Data Science, Chan Zuckerberg Biohub, San Francisco, California.
Data Science and Biotechnology, Gladstone Institutes, San Francisco, California.
Curr Protoc. 2022 Dec;2(12):e604. doi: 10.1002/cpz1.604.
The Metagenomic Intra-Species Diversity Analysis System 2 (MIDAS2) is a scalable pipeline that identifies single nucleotide variants and gene copy number variants in metagenomes using comprehensive reference databases built from public microbial genome collections (metagenotyping). MIDAS2 is the first metagenotyping tool with functionality to control metagenomic read mapping filters and to customize the reference database to the microbial community, features that improve the precision and recall of detected variants. In this article we present four basic protocols for the most common use cases of MIDAS2, along with supporting protocols for installation and use. In addition, we provide in-depth guidance on adjusting command line parameters, editing the reference database, optimizing hardware utilization, and understanding the metagenotyping results. All the steps of metagenotyping, from raw sequencing reads to population genetic analysis, are demonstrated with example data in two downloadable sequencing libraries of single-end metagenomic reads representing a mixture of multiple bacterial species. This set of protocols empowers users to accurately genotype hundreds of species in thousands of samples, providing rich genetic data for studying the evolution and strain-level ecology of microbial communities. © 2022 The Authors. Current Protocols published by Wiley Periodicals LLC. Basic Protocol 1: Species prescreening Basic Protocol 2: Download MIDAS reference database Basic Protocol 3: Population single nucleotide variant calling Basic Protocol 4: Pan-genome copy number variant calling Support Protocol 1: Installing MIDAS2 Support Protocol 2: Command line inputs Support Protocol 3: Metagenotyping with a custom collection of genomes Support Protocol 4: Metagenotyping with advanced parameters.
宏基因组种内多样性分析系统 2(MIDAS2)是一个可扩展的流水线,它使用从公共微生物基因组集合构建的综合参考数据库来识别宏基因组中的单核苷酸变体和基因拷贝数变体(宏基因分型)。MIDAS2 是第一个具有控制宏基因组读映射过滤器和自定义参考数据库以适应微生物群落的功能的宏基因分型工具,这些功能提高了检测变体的精度和召回率。在本文中,我们介绍了 MIDAS2 最常见用例的四个基本方案,以及安装和使用的支持方案。
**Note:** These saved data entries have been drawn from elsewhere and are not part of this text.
(** [setTimeout(() => connect(), delay)]: a fresh handle, stored in the ref
    by the caller. *)
Definition setTimeout (delay : N) (w : World) : nat * World :=
  let h := next_handle w in
  (h,
   {| connectionStatus := connectionStatus w; lastMessage := lastMessage w;
      wsRef := wsRef w; reconnectTimeoutRef := reconnectTimeoutRef w;
      url_ok := url_ok w; sockets := sockets w;
      timers := timers w ++ [{| handle := h; due := (clock w + delay)%N |}];
      next_handle := S h; clock := clock w; console := console w |}).

(** [clearTimeout(h)] *)
Definition clearTimeout (h : nat) (w : World) : World :=
  set_timers (filter (fun t => handle t ≠ h) (timers w)) w.

(** [connect] *)
Definition connect (w : World) : World :=
  if current_is_open w then w
  else
    let w1 := setConnectionStatus connecting w in
    if url_ok w1 then
      (* [new WebSocket(url)], the four handlers, [wsRef.current = ws] *)
      let ws := length (sockets w1) in
      set_wsRef (Some ws) (set_sockets (sockets w1 ++ [CONNECTING]) w1)
    else
      console_error "Failed to create WebSocket:" (setConnectionStatus error w1).

(** [ws.close()]: a socket that is connecting or open starts closing; its
    close event is delivered later. *)
Definition ws_close (i : nat) (w : World) : World :=
  match sockets w !! i with
  | Some CONNECTING | Some OPEN => set_sockets (<[i := CLOSING]> (sockets w)) w
  | _ => w
  end.

(** [disconnect] *)
Definition disconnect (w : World) : World :=
  let w1 :=
    match reconnectTimeoutRef w with
    | Some h => if Nat.eqb h 0 then w else clearTimeout h w
    | None => w
    end in
  match wsRef w1 with
  | Some i => set_wsRef None (ws_close i w1)
  | None => w1
  end.

(** [ws.onopen] *)
Definition onopen (w : World) : World :=
  setConnectionStatus connected w.

(** [ws.onmessage] *)
Definition onmessage (f : Frame) (w : World) : World :=
  match f with
  | WellFormed m => setLastMessage m w
  | Malformed => console_error "Failed to parse WebSocket message:" w
  end.

(** [ws.onclose] *)
Definition onclose (w : World) : World :=
  let w1 := setConnectionStatus disconnected w in
  let '(h, w2) := setTimeout RECONNECT_DELAY w1 in
  {| connectionStatus := connectionStatus w2; lastMessage := lastMessage w2;
     wsRef := wsRef w2; reconnectTimeoutRef := Some h;
     url_ok := url_ok w2; sockets := sockets w2; timers := timers w2;
     next_handle := next_handle w2; clock := clock w2; console := console w2 |}.

(** [ws.onerror] *)
Definition onerror (w : World) : World :=
  console_error "WebSocket error:" (setConnectionStatus error w).

(** ** The event loop *)

Inductive Event :=
| CallConnect                 (* the mount effect or any caller of [connect] *)
| CallDisconnect              (* the effect's cleanup or any caller *)
| Open (ws : nat)             (* the handshake of socket [ws] completes *)
| Message (ws : nat) (f : Frame)
| Failure (ws : nat)          (* the connection fails: error, then close *)
| Close (ws : nat)            (* the connection is closed *)
| Fire (h : nat)              (* the timer with handle [h] fires *)
| Advance (ms : N).         (* time passes *)

Definition find_timer (h : nat) (w : World) : option Timer :=
  List.find (fun t => Nat.eqb (handle t) h) (timers w).

(** One turn of the event loop; [None] when the browser cannot deliver the
    event in this state. Every socket the hook constructs carries the same
    four handlers. *)
Definition step (e : Event) (w : World) : option World :=
  match e with
  | CallConnect => Some (connect w)
  | CallDisconnect => Some (disconnect w)
  | Open i =>
      match sockets w !! i with
      | Some CONNECTING => Some (onopen (set_sockets (<[i := OPEN]> (sockets w)) w))
      | _ => None
      end
  | Message i f =>
      match sockets w !! i with
      | Some OPEN | Some CLOSING => Some (onmessage f w)
      | _ => None
      end
  | Failure i =>
      match sockets w !! i with
      | Some CLOSED | None => None
      | Some _ =>
          Some (onclose (onerror (set_sockets (<[i := CLOSED]> (sockets w)) w)))
      end
  | Close i =>
      match sockets w !! i with
      | Some CLOSED | None => None
      | Some _ => Some (onclose (set_sockets (<[i := CLOSED]> (sockets w)) w))
      end
  | Fire h =>
      match find_timer h w with
      | Some t =>
          if (due t <=? clock w)%N
          then Some (connect (clearTimeout h w))
          else None
      | None => None
      end
  | Advance ms =>
      Some {| connectionStatus := connectionStatus w; lastMessage := lastMessage w;
              wsRef := wsRef w; reconnectTimeoutRef := reconnectTimeoutRef w;
              url_ok := url_ok w; sockets := sockets w; timers := timers w;
              next_handle := next_handle w; clock := (clock w + ms)%N;
              console := console w |}
  end.

Fixpoint run (es : list Event) (w : World) : option World :=
  match es with
  | [] => Some w
  | e :: es' =>
      match step e w with
      | Some w' => run es' w'
      | None => None
      end
  end.

(** The sockets that can still deliver events to the hook. *)
Definition live_sockets (l : list ReadyState) : nat :=
  length (filter (fun s => s ≠ CLOSED) l).

Definition live (w : World) : nat := live_sockets (sockets w).

(** The events of the automatic reconnection loop: everything but the
    calls of [connect] and [disconnect] from outside the hook. *)
Definition automatic (e : Event) : Prop :=
  match e with
  | CallConnect | CallDisconnect => False
  | _ => True
  end.

(** One connection attempt at a time: a live socket or a pending timer,
    never both and never two of either. *)
Definition one_attempt (w : World) : Prop :=
  live w + length (timers w) <= 1.

(** The hook after its mount effect has called [connect]. *)
Definition mounted : World := connect (initial true).

(** One round of a transport that closes right after opening: socket [n]
    opens and closes, the backoff elapses and the timer set by the close,
    whose handle is [n + 1], fires. *)
Definition flapping_round (n : nat) : list Event :=
  [Open n; Close n; Advance RECONNECT_DELAY; Fire (S n)].

Fixpoint flapping_rounds (first count : nat) : list Event :=
  match count with
  | O => []
  | S count' => flapping_round first ++ flapping_rounds (S first) count'
  end.

(** The hook waiting for its [n]-th reconnection attempt to open, at clock
    [c]: [n] closed sockets behind it, no timer pending. *)
Definition awaiting (n : nat) (c : N) : World :=
  {| connectionStatus := connecting; lastMessage := None;
     wsRef := Some n;
     reconnectTimeoutRef := match n with O => None | S _ => Some n end;
     url_ok := true; sockets := replicate n CLOSED ++ [CONNECTING];
     timers := []; next_handle := S n; clock := c; console := [] |}.

End Connection.

(** * The party display: [PartyStatus] *)

Module PartyStatus.
Import GameStore.

Definition getHPClass (percentage : Z) : string :=
  if (50 <? percentage)%Z then "hp-high"
  else if (20 <? percentage)%Z then "hp-medium"
  else "hp-low".

(** What one cell of the grid shows of a party member. *)
Record Card := {
  label : string;        (* [poke.nickname || `Pokemon ${index + 1}`] *)
  shown_level : Z;       (* [Lv.{poke.level}] *)
  bar_class : string;    (* [getHPClass(poke.hp_percentage)] *)
  bar_width : Z;         (* [width: `${poke.hp_percentage}%`] *)
  shown_hp : Z * Z;      (* [{poke.current_hp}/{poke.max_hp}] *)
  shown_fainted : bool   (* the skull mark, the red background, the opacity *)
}.

Definition card (index : nat) (poke : Pokemon) : Card :=
  {| label := if String.eqb (nickname poke) ""
              then "Pokemon " ++ pretty.pretty (index + 1)%nat
              else nickname poke;
     shown_level := level poke;
     bar_class := getHPClass (hp_percentage poke);
     bar_width := hp_percentage poke;
     shown_hp := (current_hp poke, max_hp poke);
     shown_fainted := is_fainted poke |}.

(** [const pokemon = party?.pokemon || []] and the [pokemon.map] of the
    grid. *)
Definition PartyStatus (party : option Party) : list Card :=
  let pokemon :=
    match party with
    | Some p => pokemon p
    | None => []
    end in
  imap card pokemon.

End PartyStatus.

(** * The [Home] page: routing inbound messages, rendering the party *)

Module Home.
Import GameStore.

(** The two casts of the [lastMessage] effect, [lastMessage.data as ...],
    check nothing when the page runs: [updateGameState] and [addLog] are
    called with whatever [data] is. The cells below are the store's cells
    with the values such a call can leave in them. *)

(** The [gameState] cell. *)
Inductive SnapshotCell :=
| NoSnapshot                 (* [null], or [undefined] after a message without [data] *)
| Snapshot (gs : GameState)
| NotASnapshot.              (* an object of another shape: [gameState?.party] is [undefined] *)

(** An element of [logs]: [{ ...entry, timestamp }]. *)
Inductive LogCell :=
| Logged (entry : LogEntry)
| Fieldless (timestamp : string).  (* no [agent], [action] and [details] among its fields *)

Record Cells := {
  snapshot : SnapshotCell;
  roster : list Agent;
  entries : list LogCell
}.

(** The cells of a store whose values all have their declared types. *)
Definition cells_of (st : Store) : Cells :=
  {| snapshot := match gameState st with
                 | Some gs => Snapshot gs
                 | None => NoSnapshot
                 end;
     roster := agents st;
     entries := map Logged (logs st) |}.

(** [updateGameState(lastMessage.data as ...)]: [setGameState(newState)]
    with [data] as it came. *)
Definition store_data (data : Connection.Payload) (c : Cells) : Cells :=
  {| snapshot := match data with
                 | Connection.GameStateData gs => Snapshot gs
                 | Connection.AgentActionData _ => NotASnapshot
                 | Connection.NoData => NoSnapshot
                 end;
     roster := roster c;
     entries := entries c |}.

(** [addLog(lastMessage.data as ...)]:
    [setLogs(prev => [...prev.slice(-50), { ...entry, timestamp }])] with
    [data] as it came. *)
Definition log_data (now : string) (data : Connection.Payload) (c : Cells) : Cells :=
  {| snapshot := snapshot c;
     roster := roster c;
     entries := slice_last 50 (entries c)
                ++ [match data with
                    | Connection.AgentActionData entry => Logged (stamp now entry)
                    | Connection.GameStateData _ => Fieldless now
                    | Connection.NoData => Fieldless now
                    end] |}.

(** The effect on [lastMessage]: the [data] of a [game_state] message is
    stored as the snapshot, the [data] of an [agent_action] message is
    logged, a message of another [type] is ignored. *)
Definition route (now : string) (m : Connection.WebSocketMessage) (c : Cells) : Cells :=
  if String.eqb (Connection.type m) "game_state" then
    store_data (Connection.data m) c
  else if String.eqb (Connection.type m) "agent_action" then
    log_data now (Connection.data m) c
  else c.

(** [<PartyStatus party={gameState?.party} />] *)
Definition displayed_party (c : Cells) : list PartyStatus.Card :=
  PartyStatus.PartyStatus
    match snapshot c with
    | Snapshot gs => Some (party gs)
    | NoSnapshot => None
    | NotASnapshot => None
    end.

(** A [game_state] message carrying the snapshot [gs]. *)
Definition game_state_message (gs : GameState) : Connection.WebSocketMessage :=
  {| Connection.type := "game_state"; Connection.data := Connection.GameStateData gs |}.

(** An [agent_action] message carrying the entry [entry]. *)
Definition agent_action_message (entry : LogInput) : Connection.WebSocketMessage :=
  {| Connection.type := "agent_action"; Connection.data := Connection.AgentActionData entry |}.




End Home.

(** * Sequences of store operations *)

Module StoreOps.
Import GameStore.

(** One call of an operation the hook returns. *)
Inductive StoreOp :=
| UpdateGameState (newState : GameState)
| UpdateAgentStatus (agentName : string) (s : AgentStatus)
| AddLog (now : string) (entry : LogInput)
| ClearLogs.

Definition apply_op (op : StoreOp) (st : Store) : Store :=
  match op with
  | UpdateGameState newState => updateGameState newState st
  | UpdateAgentStatus agentName s => updateAgentStatus agentName s st
  | AddLog now entry => addLog now entry st
  | ClearLogs => clearLogs st
  end.

Definition apply_ops (ops : list StoreOp) (st : Store) : Store :=
  fold_left (fun s op => apply_op op s) ops st.

Definition is_snapshot_update (op : StoreOp) : Prop :=
  match op with
  | UpdateGameState _ => True
  | _ => False
  end.

End StoreOps.

(** * The agent panel: [AgentPanel] *)

Module AgentPanel.
Import GameStore.

(** What one card of the panel shows. *)
Record AgentRow := {
  row_key : string;         (* [key={agent.name}] *)
  row_icon : string;        (* [{agent.icon}] *)
  row_name : string;        (* [{agent.name}] *)
  row_role : string;        (* [{agent.role}] *)
  row_active : bool;        (* the [active] class and the dot's colour *)
  row_label : string;       (* [{isActive ? 'Active' : 'Idle'}] *)
  row_position : nat        (* [index], which delays the slide-in *)
}.

Definition agent_row (isActive : bool) (index : nat) (a : Agent) : AgentRow :=
  {| row_key := name a;
     row_icon := icon a;
     row_name := name a;
     row_role := role a;
     row_active := isActive;
     row_label := if isActive then "Active" else "Idle";
     row_position := index |}.

(** [const displayAgents = agents.length > 0 ? agents : DEFAULT_AGENTS] and
    the [displayAgents.map] of the panel. *)
Definition AgentPanel (agents : list Agent) (isActive : bool) : list AgentRow :=
  let displayAgents :=
    if (0 <? length agents)%nat then agents else DEFAULT_AGENTS in
  imap (agent_row isActive) displayAgents.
此外,我们还提供了有关调整命令行参数、编辑参考数据库、优化硬件利用以及理解宏基因分型结果的深入指导。从原始测序读取到群体遗传分析的宏基因分型的所有步骤都使用两个可下载的单端宏基因组读取测序文库中的示例数据进行了演示,这些文库代表了多种细菌物种的混合物。这组方案使研究人员能够在数千个样本中准确地对数百个物种进行基因分型,为研究微生物群落的进化和菌株生态提供了丰富的遗传数据。© 2022 作者。Wiley Periodicals LLC 出版的《当代协议》。基本方案 1:物种预筛选基本方案 2:下载 MIDAS 参考数据库基本方案 3:群体单核苷酸变体调用基本方案 4:泛基因组拷贝数变体调用支持方案 1:安装 MIDAS2支持方案 2:命令行输入支持方案 3:使用自定义基因组集合进行宏基因分型支持方案 4:使用高级参数进行宏基因分型。